You are viewing a plain text version of this content. The canonical link for it is here.

Posted to user@cassandra.apache.org by Roland Hänel <ro...@haenel.me> on 2010/04/28 09:02:32 UTC

Detailed behavior of insert() operation?

Does Cassandra make any guarantees on the outcome of a scenario like this:

Two clients insert the same key/colum with different values at the same
time:

   client A does insert(keyspace, key_1,
column_name_1, value_A, timestamp_1, consistency_level.QUORUM)
   client B does insert(keyspace, key_1,
column_name_1, value_B, timestamp_1, consistency_level.QUORUM)

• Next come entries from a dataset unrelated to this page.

Record Rate := mk_rate {
  rt_delivered : Z;
  rt_delivered_time : Z;
  rt_first_sent_time : Z;
  rt_end_of_app_limited : Z;
  rt_last_sent_packet : Z;
  rt_largest_acked : Z;
  rt_rate_sample : RateSample
}.

Definition RateSample_default : RateSample := mk_sample 0 false 0 0 0 None 0 0 0.

(** [Default]; [now]: what [Instant::now] returns. *)
Definition Rate_default (now : Z) : Rate := mk_rate 0 now now 0 0 0 RateSample_default.

Definition rate_app_limited (r : Rate) : bool := negb (rt_end_of_app_limited r =? 0).

Definition rate_set_app_limited (v : bool) (r : Rate) : Rate :=
  mk_rate (rt_delivered r) (rt_delivered_time r) (rt_first_sent_time r)
    (if v then Z.max (rt_last_sent_packet r) 1 else 0) (rt_last_sent_packet r) (rt_largest_acked r) (rt_rate_sample r).

Definition rate_on_packet_sent `{!FcQosOps} (pkt : Sent) (bytes_in_flight bytes_lost : Z) (r : Rate) : Sent * Rate :=
  (* No packets in flight. *)
  let first_sent_time := if bytes_in_flight =? 0 then sn_time_sent pkt else rt_first_sent_time r in
  let delivered_time := if bytes_in_flight =? 0 then sn_time_sent pkt else rt_delivered_time r in
  (set_sn_rate (sn_time_sent pkt) (rt_delivered r) delivered_time first_sent_time (rate_app_limited r)
     bytes_in_flight bytes_lost pkt,
   mk_rate (rt_delivered r) delivered_time first_sent_time (rt_end_of_app_limited r) (sn_pkt_num pkt)
     (rt_largest_acked r) (rt_rate_sample r)).

Definition update_rate_sample (pkt : Acked) (now : Z) (r : Rate) : res Error Rate :=
  delivered ← unwrap_res (add64 (rt_delivered r) (ak_size pkt));
  let s := rt_rate_sample r in
  let largest := Z.max (rt_largest_acked r) (ak_pkt_num pkt) in
  (* Update info using the newest packet. *)
  if negb (bool_decide (is_Some (sp_prior_time s))) || (sp_prior_delivered s <? ak_delivered pkt) then
    mret (mk_rate delivered now (ak_time_sent pkt) (rt_end_of_app_limited r) (rt_last_sent_packet r) largest
            (mk_sample (sp_delivery_rate s) (ak_is_app_limited pkt) (sp_interval s) (sp_delivered s) (ak_delivered pkt)
               (Some (ak_delivered_time pkt)) (saturating_sub (ak_time_sent pkt) (ak_first_sent_time pkt))
               (saturating_sub now (ak_delivered_time pkt)) (ak_rtt pkt)))
  else
    mret (mk_rate delivered now (rt_first_sent_time r) (rt_end_of_app_limited r) (rt_last_sent_packet r) largest s).
Lemma pacer_kept now n v : window_kept v → window_kept (on_cc (new_pacer now (cwnd v) n) v).
Proof.
  intros Hv. apply settle_ok; [exact Hv|]. intros r' E. unfold replace_pacer in E. unbind. subst.
  apply (window_frame (rv_congestion v)); [reflexivity..|exact Hv].
Qed.

Lemma mtu_kept now n v : lo ≤ n * init → window_kept v → window_kept (pmtud_update_max_datagram_size now n v).
Proof.
  intros Hn Hv. unfold pmtud_update_max_datagram_size. set (v1 := if _ =? _ then _ else v).
  assert (Hv1 : window_kept v1); [|exact (pacer_kept now n v1 Hv1)].
  unfold v1. destruct (_ =? _); [|exact Hv]. destruct Hv as [Ha Hm Hi Hc Hs Hp]. constructor; try done. cbn. by rewrite Hi.
Qed.
End Run.

(** ** Reno *)
Section Reno.
Context `{!FcQosOps} `{!FloatOps} {Bbr : Type} `{!BbrOps Bbr}.
Abbreviation Congestion := (Congestion Bbr).
Abbreviation Recovery := (Recovery.Recovery (Congestion := Congestion)).
Implicit Types (r : Congestion).

(** What happens to the recovery state of a path. A new datagram size restarts
    a window that is still the initial one with [init] datagrams of that size,
    and [fc_set_cwnd] sets the window; both to [lo] bytes at least.
    [ws_other]: the operations that leave congestion control alone. *)
Inductive window_step (init lo : Z) : Recovery → Recovery → Prop :=
| ws_sent p e hs now v : window_step init lo v (snd (on_packet_sent p e hs now v))
| ws_acked ranges delay e hs now v : window_step init lo v (snd (on_ack_received ranges delay e hs now v))
| ws_timeout hs now v : window_step init lo v (snd (on_loss_detection_timeout hs now v))
| ws_discarded e hs now v : window_step init lo v (snd (on_pkt_num_space_discarded e hs now v))
| ws_path_change e now v : window_step init lo v (snd (on_path_change e now v))
| ws_all_lost now v : window_step init lo v (snd (mark_all_inflight_as_lost now v))
| ws_app_limited b v : window_step init lo v (on_cc (set_app_limited b) v)
| ws_rate_limited b v : window_step init lo v (delivery_rate_update_app_limited b v)
| ws_mtu now n v : lo ≤ n * init → window_step init lo v (pmtud_update_max_datagram_size now n v)
| ws_max_mtu now n v :
    lo ≤ Z.min (rv_max_datagram_size v) n * init → window_step init lo v (update_max_datagram_size now n v)
| ws_forced n v : lo ≤ n → window_step init lo v (fc_set_cwnd n v)
| ws_other v v' : rv_congestion v' = rv_congestion v → window_step init lo v v'.

(** C28: the window does not collapse. With Reno, CUBIC or disabled congestion
    control, whatever is sent, acknowledged, lost, found spurious or timed out
    on a path, its congestion window and its slow start threshold are never
    below [lo] bytes: any bound of at most two datagrams of the configured size,
    at most the initial window, and at most each window set from outside, that
    is the initial window in datagrams of the size that path MTU discovery or
    the peer's limit gives, and the window that [fc_set_cwnd] forces. *)
Theorem window_never_collapses now max_ack_delay lo (c : RecoveryConfig) r (v : Recovery) :
  0 < cf_max_send_udp_payload_size c < 2 ^ 62 →
  0 ≤ lo ≤ cf_max_send_udp_payload_size c * Z.min 2 (cf_initial_congestion_window_packets c) →
  cf_cc_algorithm c = Reno ∨ cf_cc_algorithm c = CUBIC ∨ cf_cc_algorithm c = DISABLED →
  from_config now c = Ok r →
  rtc (window_step (cf_initial_congestion_window_packets c) lo)
    (new_with_config now max_ack_delay (cf_max_send_udp_payload_size c) r) v →
  lo ≤ cwnd v ∧ lo ≤ cg_ssthresh (rv_congestion v).
Proof.
  intros Hmds Hl Halgo Ec Hr. set (mds := cf_max_send_udp_payload_size c) in *. set (n := cf_initial_congestion_window_packets c) in *.
  assert (Hlo : 0 ≤ lo ≤ 2 * mds) by nia.
  assert (Hk : window_kept (cf_cc_algorithm c) mds lo n v).
  { assert (Hstart : window_kept (cf_cc_algorithm c) mds lo n (new_with_config now max_ack_delay mds r)).
    { unfold window_kept. cbn. unfold from_config in Ec. apply res_bind_ok in Ec as (i & Ei & Ec).
      apply unwrap_res_ok, mul64_inv in Ei as [-> Hi]. apply res_bind_ok in Ec as (p & _ & Ec).
      assert (Eo : ∀ x, ops_on_init (ops_of (cf_cc_algorithm c)) x = Ok x) by (by destruct Halgo as [->|[->| ->]]).
      rewrite Eo in Ec. injection Ec as <-. constructor; cbn; auto; fold mds n; [nia|unfold U64_MAX; lia]. }
    revert Hr Hstart. generalize (new_with_config now max_ack_delay mds r). intros v0 Hr. induction Hr as [v|v1 v2 v3 Hs _ IH]; [done|].
    intros Hv. apply IH. clear IH. destruct Hs.
    - by apply recovery_sent_kept.
    - by apply recovery_acked_kept.
    - by apply timeout_kept.
    - by apply discard_kept.
    - by apply detect_lost_kept.
    - by apply all_lost_kept.
    - destruct Hv. by constructor.
    - destruct Hv. by constructor.
    - by apply mtu_kept.
    - by apply mtu_kept.
    - by apply forced_kept.
    - unfold window_kept in *. by match goal with E : rv_congestion _ = _ |- _ => rewrite E end. }
  split; [apply (wo_cwnd _ _ _ _ _ Hk)|apply (wo_ssthresh _ _ _ _ _ Hk)].
Qed.
Fixpoint send_path_statuses (fuel : nat) : Sp unit :=
  next ← conn (gets (λ c : PathConn, path_status (pc_paths c)));
  match next with
  | None => mret tt
  | Some (pid, seq_num, available) =>
      match fuel with
      | O => nofuel
      | S fuel =>
          status_path ← conn (path_at pid);
          let path_id := pa_path_id status_path in
          pushed ← push_frame_to_pkt (if available : bool then PathAvailable path_id seq_num
                                      else PathBackup path_id seq_num);
          if (pushed : bool) then
            conn (on_paths (modify on_path_status_sent)) ;;
            send_path_statuses fuel
          else mret tt
      end
  end.
End Paths.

After that, both clients read their value:

   client A does
get(keyspace, key_1, column_name_1, consistency_level.QUORUM)
   client B does
get(keyspace, key_1, column_name_1, consistency_level.QUORUM)

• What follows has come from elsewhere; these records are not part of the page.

Lemma process_datagrams_run n ds : ∀ c,
  q_inv n (λ _, True) (dc_recv_queue c) → dgram_enabled c = true → 0 < n →
  let q := dq_items (dc_recv_queue c) in
  total (q ++ ds) < 2 ^ 64 →
  ∃ c', mfor process_datagram ds c = (Ok tt, c') ∧ q_inv n (λ _, True) (dc_recv_queue c') ∧
    dq_items (dc_recv_queue c') = last_of n (q ++ ds) ∧ c' = set_dc_recv_queue (dc_recv_queue c') c.
Proof.
  induction ds as [|d ds IH]; intros c Hq Hen Hn q Ht.
  - exists c. rewrite app_nil_r. split_and!; [done|done| |by destruct c].
    destruct Hq as [Hq Hm _]. rewrite last_of_all; [done|]. pose proof (dq_ok_len _ Hq). unfold dq_len, q in *. lia.
  - rewrite total_app in Ht. cbn [total] in Ht. pose proof (queue_total_nonneg ds). pose proof (zlen_nonneg d).
    pose proof (process_datagram_run n d c Hq Hen Hn ltac:(fold q; lia)) as Hrun. cbv zeta in Hrun. fold q in Hrun.
    cbn [mfor]. rewrite (bind_ok _ _ _ _ _ Hrun). set (c1 := set_dc_recv_queue _ c).
    assert (Hi1 : dq_items (dc_recv_queue c1) = last_of n (q ++ [d])) by done.
    pose proof (total_last_of n (q ++ [d])) as Htl. rewrite total_app in Htl. cbn [total] in Htl.
    assert (Hl1 : zlen (last_of n (q ++ [d])) ≤ n) by (unfold last_of, zlen; rewrite length_drop; lia).
    destruct (IH c1) as (c' & E1 & E2 & E3 & E4); [|done|done|..].
    + split; [split|done|by apply Forall_true]; [change (dq_queue_bytes_size (dc_recv_queue c1)) with (total (last_of n (q ++ [d]))); rewrite Hi1; lia|].
      unfold dq_len. rewrite Hi1. exact Hl1.
    + rewrite Hi1, total_app. lia.
    + exists c'. split_and!; [done|done| |by rewrite E4]. rewrite E3, Hi1, last_of_last_of by lia. by rewrite <- app_assoc.
Qed.

(** Reading [k] datagrams. *)
Fixpoint recv_many (k : nat) : M DgramConn Error (list bytes) :=
  match k with O => mret [] | S k => d ← dgram_recv_vec; ds ← recv_many k; mret (d :: ds) end.

Lemma recv_many_run n l : ∀ c, q_inv n (λ _, True) (dc_recv_queue c) → dq_items (dc_recv_queue c) = l →
  ∃ c', recv_many (length l) c = (Ok l, c') ∧ dq_items (dc_recv_queue c') = [].
Proof.
  induction l as [|d l IH]; intros c Hq Hi; [by exists c|]. cbn [length recv_many].
  destruct (pop_ok d l _ (q_inv_ok _ _ _ Hq) Hi) as [_ Hi'].
  rewrite (bind_ok _ _ c d (set_dc_recv_queue (with_items l (dc_recv_queue c)) c)).
  2: { unfold dgram_recv_vec, on_recv_queue, zoom, mbind, M_bind. by rewrite (pop_run d l) by (done || apply Hq). }
  destruct (IH (set_dc_recv_queue (with_items l (dc_recv_queue c)) c)) as (c' & E1 & E2).
  - apply with_items_inv; [done|]. rewrite Hi. by constructor.
  - exact Hi'.
  - exists c'. by rewrite (bind_ok _ _ _ _ _ E1).
Qed.
Fixpoint front_packets (kind : FcUnicastRetransmission) (l : list Sent) : list Sent * list Sent :=
  match l with
  | [] => ([], [])
  | p :: l' => if walk_on kind p then let (a, b) := front_packets kind l' in (p :: a, b) else ([], l)
  end.

Definition chosen (kind : FcUnicastRetransmission) (l : list Sent) : list Sent :=
  filter (λ p, selected kind p = true) (fst (front_packets kind l)).

(** What the walk leaves. *)
Definition handled (kind : FcUnicastRetransmission) (l : list Sent) : list Sent :=
  ((λ p, if selected kind p then drain_frames kind (mark_delegated kind p) else p) <$> fst (front_packets kind l)) ++
  snd (front_packets kind l).

(** The piece of a frame, for streams with these contents. *)
Definition piece (content : Z → bytes) (pn : Z) (f : Frame) : list FcDelegatedStream :=
  match f with
  | StreamHeader stream_id offset length fin => [mk_del stream_id offset (sent (content stream_id) offset length) pn fin]
  | _ => []
  end.
Definition pieces (content : Z → bytes) (p : Sent) : list FcDelegatedStream :=
  concat (piece content (sn_pkt_num p) <$> sn_frames p).

Lemma walk_lost_spec {St A} (kind : FcUnicastRetransmission) (visit : Sent → M St Error A) (g : Sent → A)
    (I : St → Prop) l s :
  (∀ p s, p ∈ chosen kind l → I s → ∃ s', visit (mark_delegated kind p) s = (Ok (g p), s') ∧ I s') → I s →
  ∃ s', walk_lost kind visit l s = (Ok (g <$> chosen kind l), (s', handled kind l)) ∧ I s'.
Proof.
  unfold chosen, handled. revert s. induction l as [|p l IH]; intros s Hv Hs; [by exists s|].
  cbn [walk_lost front_packets] in *. destruct (walk_on kind p); [|by exists s]. cbn [negb].
  destruct (front_packets kind l) as [a b]. cbn [fst snd] in *. rewrite fmap_cons.
  destruct (selected kind p) eqn:Ep; cbn [negb].
  - rewrite filter_cons_True in Hv |- * by done.
    destruct (Hv p s) as (s1 & -> & H1); [by left|done|].
    destruct (IH s1) as (s2 & -> & H2); [|done|by exists s2].
    intros q t Hq. apply Hv. by right.
  - rewrite filter_cons_False in Hv |- * by congruence.
    destruct (IH s) as (s2 & -> & H2); [done..|by exists s2].
Qed.
End Delegated.

(** ** Fetching a piece *)
Section Fetch.
Context (S : bytes) (HS : zlen S < 2 ^ 62).

(** What is at offset [E] or later may be waiting; all below was sent, and
    losing it does not make it wait. *)
Record rest (E : Z) (s : SendBuf) : Prop := {
  rst_inv : send_inv S s;
  rst_wait : ∀ x, pending (sd_data s) x → E ≤ x;
  rst_end : E ≤ sd_off s;
  rst_room : sd_len s + sd_off s < 2 ^ 64
}.

Lemma front_pending s o :
  send_inv S s → send_off_front s = Ok o → (∀ x, ¬ pending (sd_data s) x) ∨ pending (sd_data s) o.
Proof.
  intros [(lo & Hsegs & Hlo) _ Hpos Hsent _ _ _ _ _ _ _] Eo.
  rewrite <- (take_drop (Z.to_nat (sd_pos s)) (sd_data s)) in Hsegs.
  apply segs_app in Hsegs as (m & Ht & Hd).
  destruct (front_of_spec S m _ _ (sd_off s) Hd) as (o' & Eo' & Hcase).
  unfold send_off_front in Eo. rewrite Eo' in Eo. injection Eo as ->.
  rewrite <- (take_drop (Z.to_nat (sd_pos s)) (sd_data s)).
  destruct Hcase as [[_ Hn]|(d1 & r & d2 & -> & -> & Hlt & _)].
  - left. intros x [Hx|Hx]%pending_app; [|by apply (Hn x)].
    apply Exists_exists in Hx as (r & Hr & Hx). specialize (Hsent r Hr). lia.
  - right. rewrite !pending_app, pending_cons. right. right. left. lia.
Qed.

(** The number of waiting bytes depends on the waiting offsets only. *)
Definition offsets (d : list RangeBuf) : list Z := d ≫= λ r, seqZ (rb_offset r) (rb_end r - rb_offset r).

Lemma elem_of_offsets d x : x ∈ offsets d ↔ pending d x.
Proof.
  unfold offsets, pending. rewrite list_elem_of_bind, Exists_exists. setoid_rewrite elem_of_seqZ.
  split; intros (r & ? & ?); exists r; (split; [done || lia|done || lia]).
Qed.
(* ===== verification/FcControl.v ===== *)
(** * FcControl.v: the flexicast source and its unicast servers

    What the flexicast source and the unicast connections of its receivers tell
    each other: flexicast/control.rs, flexicast/reliable.rs,
    [Recovery::delegate_streams] of recovery/flexicast.rs, and
    [uc_to_fc_control] with its helpers in flexicast/mod.rs.

    An [FcNode] is the part of a [Connection] this uses: its streams, its
    flexicast attributes, its paths with their loss recovery, the next packet
    number of each packet number space. A method of one connection that takes
    another one acts on a pair, the flexicast source first. A [HashSet] is a
    gset and is iterated in the order of [HashOrder]. [fuel] bounds the loops
    of the McAck (see FcAck.v). *)
From stdpp Require Import gmap sorting.
From S2P Require Import Path.
From S2P Require Import Prelude F64 Errors Octets BTree Ranges RangeBuf Packet Frame FcAck PktNum RecvBuf.
From S2P Require Import SendBuf Repair FcState FcConn FcReach FrameCodec StreamMap StreamOrder ConnStreams.
From S2P Require Import FcStreams ConnRun Minmax Rtt Recovery FcRecovery RecoveryRun Delegate.

Section Control.
Context `{!FcQosOps} `{!FcEnv} {Addr : Type} `{Countable Addr} {Congestion : Type} `{!CongestionOps Congestion}
  `{!RBTree} `{!HashOrder}.
Context (fuel : nat).
Abbreviation Recovery := (Recovery.Recovery (Congestion := Congestion)).
Abbreviation PathMap := (Path.PathMap (Addr := Addr) (Recovery := Recovery)).

Record FcNode := mk_node {
  nd_streams : StreamConn;
  nd_flexicast : option FlexicastAttributes;
  nd_paths : PathMap;
  nd_next_pkt_num : PktNumSpaceImplMap (PktNumSpace := Z);
  nd_lost_count : Z;
  nd_lost_bytes : Z;
  nd_acked_bytes : Z;
  nd_last_tx_data : Z;
  nd_dgram_send_bytes : Z
}.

It is obvious that since the insert happens 'at the same time', i.e. with
the same timestamp, we cannot say
which value (value_A or value_B) gets written to the row. However, do we
have a guarantee that either value_A
or value_B is written, and that both read operations will return the same
result?

Or might there be a (short-timed?) race conditions where both get()
operations will return different results
(typically value_A for client_A, value_B for client_B)?

-Roland

Re: Detailed behavior of insert() operation?

Posted by Sylvain Lebresne <sy...@yakaz.com>.

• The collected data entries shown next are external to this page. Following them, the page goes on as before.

(** After the reward no instance has an action. *)
Lemma reward_previous_run stats s : exp3_inv s → is_Some (max_throughput stats) →
  ∃ m, reward_previous stats s = (Ok tt, set_xs_instances m s) ∧ dom m = dom (xs_instances s) ∧
    (∀ c x, m !! c = Some x → exp3_ok x ∧ x_taken_action x = None ∧
       ∃ y, xs_instances s !! c = Some y ∧ x_rng x = x_rng y).
Proof.
  intros [Hi Hp _ _] Hmax. unfold reward_previous. rewrite gets_bind. destruct (xs_previous_channel s) as [p|] eqn:Ep.
  - destruct (loss_reward_unit stats (xs_conf s) Hmax) as (v & -> & Hv). unfold unwrap. rewrite mret_bind.
    destruct (Hp p eq_refl) as [x Hx]. destruct (Hi p x Hx) as [Hok Ht]. destruct (proj2 Ht eq_refl) as [a Ha].
    destruct (exp3_reward_run v x a Hok Ha Hv) as (x' & E & Hok' & Ht' & Hrng).
    exists (<[p := x']> (xs_instances s)). split_and!.
    + unfold with_instance, expect_exp3, mbind, M_bind. by rewrite Hx, E.
    + apply dom_insert_lookup_L. by exists x.
    + intros c y. destruct (decide (c = p)) as [->|Hn]; [rewrite lookup_insert_eq; intros [= <-]; split_and!; [done|done|by exists x]|].
      rewrite lookup_insert_ne by done. intros Hy. destruct (Hi c y Hy) as [Hyok Hyt]. split_and!; [done| |by exists y].
      destruct (x_taken_action y) eqn:Ey; [|done]. assert (Some p = Some c) by (by apply Hyt). congruence.
  - exists (xs_instances s). split_and!; [by destruct s|done|]. intros c x Hx. destruct (Hi c x Hx) as [Hok Ht]. split_and!; [done| |by exists x].
    destruct (x_taken_action x); [|done]. assert (None = Some c) by (by apply Ht). done.
Qed.

(** *** A round *)

(** What the rand crate documents: an item is drawn only if its weight is
    positive. *)
Definition draws_positive : Prop := ∀ ws rng i rng',
  choose_weighted ws rng = (Some i, rng') → 0 ≤ i ∧ ∃ w, ws !! Z.to_nat i = Some w ∧ SFltb f64_0 w = true.

Lemma drawn_action banned x i rng' :
  draws_positive → exp3_ok x → choose_weighted (normalize (unbanned (action_into <$> banned) (x_probas (compute_probas x)))) (x_rng x) = (Some i, rng') →
  ∃ a, action_from i = Some a ∧ a ∉ banned.
Proof.
  intros Hd Hx E. destruct (Hd _ _ _ _ E) as (Hi & w & Hw & Hpos).
  assert (Hlt : (Z.to_nat i < 3)%nat).
  { apply lookup_lt_Some in Hw. unfold normalize, unbanned in Hw. rewrite length_fmap, length_imap in Hw.
    pose proof (xo_probas _ (compute_probas_ok x Hx)). lia. }
  assert (i ∉ action_into <$> banned) as Hnot.
  { intros Hin. pose proof (banned_not_positive _ _ i w Hi Hin Hw). congruence. }
  assert (i = 0 ∨ i = 1 ∨ i = 2) as [->|[->| ->]] by lia; [exists Increase|exists Decrease|exists Stay]; (split; [done|]);
    intros Hin; apply Hnot, list_elem_of_fmap; (eexists; split; [|exact Hin]); done.
Qed.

> One last question (sorry to bother you): isn't the behavior of read repair
> strictly deterministic in this case? You say both read requests could try to
> read repair the result (each time in the opposite direction). Inside the
> read repair algorithm, when we have exactly the same timestamps, what value
> is elected for repair? The first one that the node got in the read request?
> If we make that deterministic, we could avoid this scenario, right?

This is deterministic but not centralized. You may have node A with value va
and node B with value vb. Then you read simultaneously on node A and B.
A gets vb from B with same timestamp and decide deterministically to
take the new
value. B does the same in the mean time. The point is, each node does
deterministically
the same thing. You could break that if the read repair was using some
total ordering on
the nodes to decide what to keep on ties (A and B would decide to keep
the version
of A for instance in my example). But there is no easy way at all to
do such things in
the current implementation.

>
> -Roland
>
>
>
> 2010/4/28 Jonathan Ellis <jb...@gmail.com>
>>
>> 2010/4/28 Roland Hänel <ro...@haenel.me>:
>> > Two clients insert the same key/colum with different values at the same
>> > time:
>> >
>> >    client A does insert(keyspace, key_1,
>> > column_name_1, value_A, timestamp_1, consistency_level.QUORUM)
>> >    client B does insert(keyspace, key_1,
>> > column_name_1, value_B, timestamp_1, consistency_level.QUORUM)
>> >
>> > After that, both clients read their value:
>> >
>> >    client A does
>> > get(keyspace, key_1, column_name_1, consistency_level.QUORUM)
>> >    client B does
>> > get(keyspace, key_1, column_name_1, consistency_level.QUORUM)
>> >
>> > It is obvious that since the insert happens 'at the same time', i.e.
>> > with
>> > the same timestamp, we cannot say
>> > which value (value_A or value_B) gets written to the row. However, do we
>> > have a guarantee that either value_A
>> > or value_B is written, and that both read operations will return the
>> > same
>> > result?
>>
>> The guarantee is that "eventually" you will get a consistent result.
>>
>> Say both writes overlap such that value A is present on replicas R1
>> and R2, and value B is present on replica R3 (after both writes
>> complete).
>>
>> Simultaneous read operations could then both attempt to "repair" the
>> other nodes, and again there could be overlap, resulting in still 2
>> values present, possibly on different nodes this time.
>>
>> So: you can see different values on reads when there are two
>> "simultaneous" writes, and this can continue in the worst-case
>> scenario until one read's repair can finish before another begins.
>>
>> --
>> Jonathan Ellis
>> Project Chair, Apache Cassandra
>> co-founder of Riptano, the source for professional Cassandra support
>> http://riptano.com
>
>

Re: Detailed behavior of insert() operation?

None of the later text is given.